■ WORK INSTRUCTION ■
Beginning with the first line, transcribe the entries below exactly through the line containing "#[local] Open Scope Z_scope.", inclusive.

■ DATA LISTING ■

(* ===== verification/OtaV3.v ===== *)
(** * OTA v3: signed manifest fields and block descriptors (keemash_ota_v3.c)

    The signed fields of a firmware artifact are accepted only under a P-256
    signature and within fixed bounds; the block descriptors that follow are
    checked one by one against them, chained by SHA-256, and must end in the
    signed block table digest.  PSA crypto, Mbed TLS and nanopb are parameters.
    Pointers are valid: the NULL checks of the C code have no counterpart. *)

From S2P Require Import Prelude.
From S2P Require Import Words.
From S2P Require Import Esp.
From S2P Require Import OtaLib.
From S2P Require Import OtaTypes.
#[local] Open Scope Z_scope.

(** PSA crypto: initialisation, import of a public key, verification of a
    digest; a failing status is [false] or [None]. *)
Class Psa := {
  psa_crypto_init : bool;
  psa_key : Type;
  psa_import_key : bytes -> option psa_key;
  psa_verify_hash : psa_key -> bytes -> bytes -> bool }.

Record keemash_ota_v3_signed_fields_t := {
  schema_version : Z; project_name : bytes; chip_target : bytes; firmware_version : bytes;
  build_commit : bytes; signing_key_id : bytes; minimum_core_version : Z;
  minimum_fabric_schema : Z; raw_size : Z; encoded_size : Z; required_app_slot_size : Z;
  codec : Z; block_size : Z; block_count : Z; deflate_window_bits : Z;
  image_sha256 : bytes; encoded_sha256 : bytes; block_table_sha256 : bytes;
  base_image_sha256 : bytes; has_base_image : bool }.

(** [memset(&fields, 0, sizeof(fields))] *)
Definition signed_fields_zero : keemash_ota_v3_signed_fields_t :=
  {| schema_version := 0; project_name := []; chip_target := []; firmware_version := [];
     build_commit := []; signing_key_id := []; minimum_core_version := 0;
     minimum_fabric_schema := 0; raw_size := 0; encoded_size := 0;
     required_app_slot_size := 0; codec := 0; block_size := 0; block_count := 0;
     deflate_window_bits := 0; image_sha256 := zeros 32; encoded_sha256 := zeros 32;
     block_table_sha256 := zeros 32; base_image_sha256 := zeros 32;
     has_base_image := false |}.

(** ** The trusted key *)

Definition hex_nibble (value : Z) : Z :=
  if (48 <=? value) && (value <=? 57) then value - 48
  else if (97 <=? value) && (value <=? 102) then value - 97 + 10
  else if (65 <=? value) && (value <=? 70) then value - 65 + 10
  else -1.

(** The conversion loop of [decode_public_key]. *)
Fixpoint hex_bytes (hex : bytes) : option bytes :=
  match hex with
  | h :: l :: hex =>
      let high := hex_nibble h in
      let low := hex_nibble l in
      if (high <? 0) || (low <? 0) then None
      else (fun out => u8 (Z.lor (Z.shiftl high 4) low) :: out) <$> hex_bytes hex
  | _ => Some []
  end.

Definition encode_varint_loop : nat -> Z -> bytes :=
  fix loop fuel value :=
  match fuel with
  | O => []
  | S fuel =>
      let byte := Z.land value 127 in
      let value := Z.shiftr value 7 in
      if negb (value =? 0) then Z.lor byte 128 :: loop fuel value else [byte]
  end.

(** [count < 10U] bounds the loop. *)
Definition encode_varint (value : Z) : bytes := encode_varint_loop 10 value.

Definition copy_hash (source : bytes) (optional : bool) : option bytes :=
  if (negb optional && negb (blen source =? 32)) ||
     (optional && negb (blen source =? 0) && negb (blen source =? 32)) then None
  else Some (if blen source =? 32 then source else zeros 32).

Section OtaV3.
Context {Cfg : OtaConfig} {D : Digest} {Key : Psa} {Pb : Nanopb}.

Definition decode_public_key : res bytes :=
  if negb CONFIG_KEEMASH_OTA_V3_ENABLE then inl ESP_ERR_NOT_SUPPORTED
  else
    let hex := CONFIG_KEEMASH_OTA_V3_TRUSTED_P256_PUBKEY_HEX in
    fail_if (negb (Nat.eqb (length hex) (KEEMASH_OTA_V3_PUBLIC_KEY_LEN * 2))) ESP_ERR_INVALID_SIZE ;;
    out ← or_fail (hex_bytes hex) ESP_ERR_INVALID_ARG;
    fail_if (negb (get_u8 out 0 =? 4)) ESP_ERR_INVALID_ARG ;;
    mret out.

Definition verify_p256 (data signature : bytes) : res unit :=
  public_key ← decode_public_key;
  digest ← or_fail (mbedtls_md data) ESP_FAIL;
  fail_if (negb psa_crypto_init) ESP_FAIL ;;
  key ← or_fail (psa_import_key public_key) ESP_ERR_INVALID_ARG;
  fail_if (negb (psa_verify_hash key digest signature)) ESP_ERR_INVALID_CRC.

(** ** Signed fields *)

Definition fields_out_of_range (f : FirmwareArtifactSignedFields) : bool :=
  negb (fa_schema_version f =? KEEMASH_OTA_V3_SCHEMA_VERSION) ||
  (fa_raw_size f =? 0) ||
  (fa_required_app_slot_size f <? fa_raw_size f) ||
  (KEEMASH_OTA_V3_MAX_IMAGE_SIZE <? fa_raw_size f) ||
  (KEEMASH_OTA_V3_MAX_PACKAGE_SIZE <? fa_encoded_size f) ||
  (fa_block_count f =? 0) ||
  (KEEMASH_OTA_V3_MAX_BLOCK_COUNT <? fa_block_count f) ||
  negb (fa_deflate_window_bits f =? KEEMASH_OTA_V3_DEFLATE_WINDOW_BITS) ||
  Nat.eqb (length (fa_project_name f)) 0 || Nat.eqb (length (fa_chip_target f)) 0 ||
  Nat.eqb (length (fa_signing_key_id f)) 0.

Definition codec_unsupported (f : FirmwareArtifactSignedFields) : bool :=
  negb (fa_codec f =? ARTIFACT_CODEC_FULL_DEFLATE) &&
  negb (CONFIG_KEEMASH_OTA_V3_DELTA_EXPERIMENTAL && (fa_codec f =? ARTIFACT_CODEC_DELTA_BLOCK)).

Definition codec_fields_wrong (f : FirmwareArtifactSignedFields) : bool :=
  ((fa_codec f =? ARTIFACT_CODEC_FULL_DEFLATE) &&
   (negb (fa_block_size f =? KEEMASH_OTA_V3_FULL_BLOCK_SIZE) ||
    (fa_encoded_size f =? 0) || negb (blen (fa_base_image_sha256 f) =? 0))) ||
  ((fa_codec f =? ARTIFACT_CODEC_DELTA_BLOCK) &&
   (negb (fa_block_size f =? KEEMASH_OTA_V3_DELTA_BLOCK_SIZE) ||
    negb (blen (fa_base_image_sha256 f) =? 32))).

Definition keemash_ota_v3_verify_signed_fields (signed_fields signature : bytes)
  : res keemash_ota_v3_signed_fields_t :=
  fail_if (blen signed_fields =? 0) ESP_ERR_INVALID_ARG ;;
  fail_if (1024 <? blen signed_fields) ESP_ERR_INVALID_SIZE ;;
  fail_if (negb (blen signature =? KEEMASH_OTA_V3_SIGNATURE_LEN)) ESP_ERR_INVALID_SIZE ;;
  verify_p256 signed_fields signature ;;
  fields ← or_fail (pb_decode_signed signed_fields) ESP_ERR_INVALID_RESPONSE;
  fail_if (fields_out_of_range fields) ESP_ERR_INVALID_ARG ;;
  fail_if (codec_unsupported fields) ESP_ERR_NOT_SUPPORTED ;;
  fail_if (codec_fields_wrong fields) ESP_ERR_INVALID_ARG ;;
  fail_if (negb (fa_block_count fields =?
                 u32 (fa_raw_size fields + fa_block_size fields - 1) / fa_block_size fields))
    ESP_ERR_INVALID_ARG ;;
  image ← or_fail (copy_hash (fa_image_sha256 fields) false) ESP_ERR_INVALID_SIZE;
  encoded ← or_fail (copy_hash (fa_encoded_sha256 fields) false) ESP_ERR_INVALID_SIZE;
  table ← or_fail (copy_hash (fa_block_table_sha256 fields) false) ESP_ERR_INVALID_SIZE;
  base ← or_fail (copy_hash (fa_base_image_sha256 fields) true) ESP_ERR_INVALID_SIZE;
  mret {|
    schema_version := fa_schema_version fields;
    project_name := copy_text 33 (fa_project_name fields);
    chip_target := copy_text 17 (fa_chip_target fields);
    firmware_version := copy_text 33 (fa_firmware_version fields);
    build_commit := copy_text 41 (fa_build_commit fields);
    signing_key_id := copy_text 33 (fa_signing_key_id fields);
    minimum_core_version := fa_minimum_core_version fields;
    minimum_fabric_schema := fa_minimum_fabric_schema fields;
    raw_size := fa_raw_size fields; encoded_size := fa_encoded_size fields;
    required_app_slot_size := fa_required_app_slot_size fields;
    codec := fa_codec fields; block_size := fa_block_size fields;
    block_count := fa_block_count fields;
    deflate_window_bits := fa_deflate_window_bits fields;
    image_sha256 := image; encoded_sha256 := encoded; block_table_sha256 := table;
    base_image_sha256 := base;
    has_base_image := blen (fa_base_image_sha256 fields) =? 32 |}.

Definition keemash_ota_v3_check_target (fields : keemash_ota_v3_signed_fields_t)
  (project chip : bytes) (app_slot_size core_version fabric_schema : Z) : res unit :=
  fail_if (negb (bytes_eqb (project_name fields) project) ||
           negb (bytes_eqb (chip_target fields) chip)) ESP_ERR_INVALID_ARG ;;
  fail_if ((app_slot_size <? raw_size fields) ||
           (app_slot_size <? required_app_slot_size fields)) ESP_ERR_INVALID_SIZE ;;
  fail_if ((core_version <? minimum_core_version fields) ||
           (fabric_schema <? minimum_fabric_schema fields)) ESP_ERR_NOT_SUPPORTED.

(** ** Messages *)

(** The two encoders differ in the message type alone. *)
Definition encode_with {A : Type} (pb_encode : A -> Z -> bool * bytes)
  (message : A) (capacity : Z) : res bytes :=
  fail_if (capacity =? 0) ESP_ERR_INVALID_ARG ;;
  let '(done, out) := pb_encode message capacity in
  if negb done
  then inl (if capacity <=? blen out then ESP_ERR_INVALID_SIZE else ESP_FAIL)
  else mret out.

Definition decode_with {A : Type} (pb_decode : bytes -> option A) (max : Z)
  (data : bytes) : res A :=
  fail_if ((blen data =? 0) || (max <? blen data)) ESP_ERR_INVALID_ARG ;;
  or_fail (pb_decode data) ESP_ERR_INVALID_RESPONSE.

Definition keemash_ota_v3_encode_transfer := encode_with pb_encode_transfer.
Definition keemash_ota_v3_decode_transfer := decode_with pb_decode_transfer OtaTransfer_size.
Definition keemash_ota_v3_encode_mesh_message := encode_with pb_encode_mesh.
Definition keemash_ota_v3_decode_mesh_message := decode_with pb_decode_mesh OtaMeshMessage_size.

(** ** Block descriptors *)

Definition keemash_ota_v3_encode_block_descriptor (descriptor : FirmwareBlockDescriptor)
  (capacity : Z) (length_delimited : bool) : res bytes :=
  let '(done, encoded) := pb_encode_block descriptor FirmwareBlockDescriptor_size in
  fail_if (negb done) ESP_FAIL ;;
  let prefix := if length_delimited then encode_varint (blen encoded) else [] in
  fail_if (capacity <? blen prefix + blen encoded) ESP_ERR_INVALID_SIZE ;;
  mret (prefix ++ encoded).

Definition descriptor_misplaced (fields : keemash_ota_v3_signed_fields_t)
  (d : FirmwareBlockDescriptor)
  (expected_index expected_raw_offset expected_encoded_offset : Z) : bool :=
  (block_count fields <=? expected_index) ||
  negb (bd_index d =? expected_index) ||
  negb (bd_raw_offset d =? expected_raw_offset) ||
  negb (bd_encoded_offset d =? expected_encoded_offset) ||
  (bd_raw_size d =? 0) ||
  (block_size fields <? bd_raw_size d) ||
  ((u32 (expected_index + 1) <? block_count fields) &&
   negb (bd_raw_size d =? block_size fields)) ||
  (raw_size fields <? expected_raw_offset) ||
  (u32 (raw_size fields - expected_raw_offset) <? bd_raw_size d) ||
  (encoded_size fields <? expected_encoded_offset) ||
  (u32 (encoded_size fields - expected_encoded_offset) <? bd_encoded_size d) ||
  negb (blen (bd_raw_sha256 d) =? 32) || negb (blen (bd_encoded_sha256 d) =? 32).

Definition check_block_kind (fields : keemash_ota_v3_signed_fields_t)
  (d : FirmwareBlockDescriptor) : res unit :=
  if bd_kind d =? FIRMWARE_BLOCK_DEFLATE then
    fail_if (bd_encoded_size d =? 0) ESP_ERR_INVALID_SIZE
  else if bd_kind d =? FIRMWARE_BLOCK_COPY_BASE then
    if CONFIG_KEEMASH_OTA_V3_DELTA_EXPERIMENTAL then
      fail_if (negb (codec fields =? ARTIFACT_CODEC_DELTA_BLOCK) ||
               negb (bd_encoded_size d =? 0)) ESP_ERR_INVALID_ARG
    else inl ESP_ERR_NOT_SUPPORTED
  else inl ESP_ERR_NOT_SUPPORTED.

(** Returns [next_chain]. *)
Definition keemash_ota_v3_check_block_descriptor (fields : keemash_ota_v3_signed_fields_t)
  (descriptor : FirmwareBlockDescriptor)
  (expected_index expected_raw_offset expected_encoded_offset : Z)
  (previous_chain : bytes) : res bytes :=
  fail_if (descriptor_misplaced fields descriptor expected_index expected_raw_offset
             expected_encoded_offset) ESP_ERR_INVALID_ARG ;;
  check_block_kind fields descriptor ;;
  encoded ← keemash_ota_v3_encode_block_descriptor descriptor
              (10 + FirmwareBlockDescriptor_size) true;
  next_chain ← or_fail (mbedtls_md (take 32 previous_chain ++ encoded)) ESP_FAIL;
  fail_if ((u32 (expected_index + 1) =? block_count fields) &&
           (negb (u32 (expected_raw_offset + bd_raw_size descriptor) =? raw_size fields) ||
            negb (u32 (expected_encoded_offset + bd_encoded_size descriptor)
                  =? encoded_size fields) ||
            negb (bytes_eqb next_chain (block_table_sha256 fields)))) ESP_ERR_INVALID_CRC ;;
  mret next_chain.

End OtaV3.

■ RESPONSE BOX ■
(* ===== verification/OtaV3.v ===== *)
(** * OTA v3: signed manifest fields and block descriptors (keemash_ota_v3.c)

    The signed fields of a firmware artifact are accepted only under a P-256
    signature and within fixed bounds; the block descriptors that follow are
    checked one by one against them, chained by SHA-256, and must end in the
    signed block table digest.  PSA crypto, Mbed TLS and nanopb are parameters.
    Pointers are valid: the NULL checks of the C code have no counterpart. *)

From S2P Require Import Prelude.
From S2P Require Import Words.
From S2P Require Import Esp.
From S2P Require Import OtaLib.
From S2P Require Import OtaTypes.
#[local] Open Scope Z_scope.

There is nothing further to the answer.